You are viewing a plain text version of this content. The canonical link for it is here.
Posted to hdfs-dev@hadoop.apache.org by Yasin Celik <ya...@gmail.com> on 2016/08/10 16:11:17 UTC

Using HDFS DataNode as a part of a project, where to start

Hello All,

I working on a P2P storage project for research purpose.
I want to use HDFS DataNode as a part of a research project.
One possibility is using only DataNode as a storage engine and do
everything else at upper level.

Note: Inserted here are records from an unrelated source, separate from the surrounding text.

(** [RepoCloner.Group], main.go 34-90.  [fuel] bounds the depth of the
    recursion. *)
Fixpoint Group (fuel : nat) (groupID : Z) : Div W unit :=
  match fuel with
  | O => fun _ => None
  | S fuel =>
      let log := [("group_id", IntValue groupID)] in
      if slices_Contains (ignoreGroupIDs rc) groupID
      then lift (slog Warn log "ignore group" [])
      else
        (group <- lift (client_Groups_GetGroup groupID listOptions) ;;
         match group with
         | Err e =>
             lift (slog Error_ log "get group error" [("error", StringValue (Error e))])
         | Ok group =>
             let log := log ++ [("group", StringValue (Group_FullPath group))] in
             lift (slog Info log "get group repos" []) ;;
             projects <- lift (client_Groups_ListGroupProjects (Group_ID group) listOptions) ;;
             match projects with
             | Err e =>
                 lift (slog Error_ log "list projects error"
                         [("error", StringValue (Error e))])
             | Ok projects =>
                 lift (forEach (fun project => gitClone project (Group_FullPath group))
                         projects) ;;
                 groups <- lift (client_Groups_ListSubGroups (Group_ID group) listOptions) ;;
                 match groups with
                 | Err e =>
                     lift (slog Error_ log "list subgroups error"
                             [("error", StringValue (Error e))])
                 | Ok groups =>
                     forEachD (fun group => Group fuel (Group_ID group)) groups
                 end
             end
         end)%div
  end.

(** The two loops that end [main], main.go 237-243. *)
Definition traverse (fuel : nat) (groupIDs projectIDs : list Z) : Div W unit :=
  (forEachD (Group fuel) groupIDs ;;
   lift (forEach Project projectIDs))%div.

End Program.

(** ** [main] *)

Section Main.
Context {W R T : Type}.
Variable svc : Services W R T.

Definition gitlab_NewClient (token baseURL : string) : Eff W (option error) :=
  fun w => let '(e, w') := NewClient svc token baseURL w in
           (e, [EvNewClient token baseURL e], w').

Definition client_Users_CurrentUser : Eff W (option error) :=
  fun w => let '(e, w') := CurrentUser svc w in
           (e, [EvCurrentUser e], w').

Definition ssh_NewSSHAgentAuth (user : string) : Eff W (result AuthMethod) :=
  fun w => let '(r, w') := NewSSHAgentAuth svc user w in
           (r, [EvNewSSHAgentAuth user (errOf r)], w').

(** [filepath.Abs(filepath.Dir(os.Args[0]))], main.go 167. *)
Definition filepath_Abs : Eff W (result string) :=
  fun w => let '(r, w') := Abs svc w in
           (r, [EvAbs r], w').

(** [flag.Parse(os.Args[1:])] on the flag set that main.go 187-196
    declares with the values [defaults]. *)
Definition flag_Parse (defaults : Flags) : Eff W (result Flags) :=
  fun w => let '(r, w') := FlagParse svc defaults w in
           (r, [EvFlagParse r], w').

(** The part of [main] that follows the parsing of the flags, main.go
    206-243.  Every startup failure logs and leaves through
    [os.Exit(1)]; the two loops run only when all three steps
    succeeded. *)
Definition mainWith (fuel : nat) (flags : Flags) : Div W unit :=
  (err <- lift (gitlab_NewClient (flag_gitlab_token flags)
                  (flag_gitlab_host flags +:+ "/api/v4")) ;;
   match err with
   | Some e =>
       lift (slog Error_ [] "client error" [("error", StringValue (Error e))] ;;
             os_Exit 1)%eff
   | None =>
       err <- lift client_Users_CurrentUser ;;
       match err with
       | Some e =>
           lift (slog Error_ [] "current user error" [("error", StringValue (Error e))] ;;
                 os_Exit 1)%eff
       | None =>
           a <- lift (ssh_NewSSHAgentAuth "git") ;;
           match a with
           | Err e =>
               lift (slog Error_ [] "auth error" [("error", StringValue (Error e))] ;;
                     os_Exit 1)%eff
           | Ok a =>
               let rc := {| destDir := flag_dest_dir flags;
                            auth := a;
                            ignoreProjectIDs := flag_ignore_project_ids flags;
                            ignoreGroupIDs := flag_ignore_group_ids flags;
                            progress := if flag_progress flags then Stdout else Discard |} in
               traverse svc rc fuel (flag_group_ids flags) (flag_project_ids flags)
           end
       end
   end)%div.

(** The values of the flags before the command line is read, main.go
    174-196.  [flag.StringVar] stores its default, [./repos], in
    [rc.destDir], over the [path.Join(currentDir, "repos")] that line 175
    put there: the directory of the program is asked for and not used. *)
Definition defaultFlags : Flags :=
  {| flag_dest_dir := "./repos";
     flag_ignore_project_ids := [];
     flag_ignore_group_ids := [];
     flag_gitlab_host := "https://gitlab.com";
     flag_gitlab_token := "";
     flag_group_ids := [];
     flag_project_ids := [];
     flag_progress := false |}.

(** [main], main.go 166-244.  A failure of [filepath.Abs] logs and
    leaves through [os.Exit(1)]; so does a failure of [flag.Parse],
    which logs unless [errors.Is(pflag.ErrHelp, err)]. *)
Definition main (fuel : nat) : Div W unit :=
  (currentDir <- lift filepath_Abs ;;
   match currentDir with
   | Err e =>
       lift (slog Error_ [] "directory error" [("error", StringValue (Error e))] ;;
             os_Exit 1)%eff
   | Ok _ =>
       parsed <- lift (flag_Parse defaultFlags) ;;
       match parsed with
       | Err e =>
           lift ((if errors_Is ErrHelp e then ret tt
                  else slog Error_ [] "flag error" [("error", StringValue (Error e))]) ;;
                 os_Exit 1)%eff
       | Ok flags => mainWith fuel flags
       end
   end)%div.

End Main.

(** ** What [gitClone] passes to the backend and to the logger *)

(** The destination path of a project under the prefix [dest]. *)
Definition destination (rc : RepoCloner) (dest : string) (project : gitlab_Project)
    : string :=
  Join [destDir rc; Join [dest; Project_Path project]].

Definition cloneOptions (rc : RepoCloner) (project : gitlab_Project) : CloneOptions :=
  {| URL := Project_SSHURLToRepo project; Auth := auth rc; Progress := progress rc |}.

Definition pullOptions (rc : RepoCloner) : PullOptions :=
  {| RemoteName := "origin"; Force := true; PullProgress := progress rc |}.

Definition projectLog (dest : string) (project : gitlab_Project) : Attrs :=
  [("project_id", IntValue (Project_ID project));
   ("path", StringValue (Join [dest; Project_Path project]))].

Definition groupLog (groupID : Z) : Attrs := [("group_id", IntValue groupID)].

Definition errorAttr (e : error) : Attrs := [("error", StringValue (Error e))].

In this case I will have all the metadata
management and replication mechanism at upper level and use DataNode only
for storing data per node.

The second possibility is using also NameNode for metadata management and
modify it to fit in my project.

I have been trying to find where to start. How much modularity is there in
HDFS?
Can I use only DataNode alone and modify it to fit in my project? What are
inputs and outputs of DataNode? Where should I start?

If I decide to use also NameNode, where should start?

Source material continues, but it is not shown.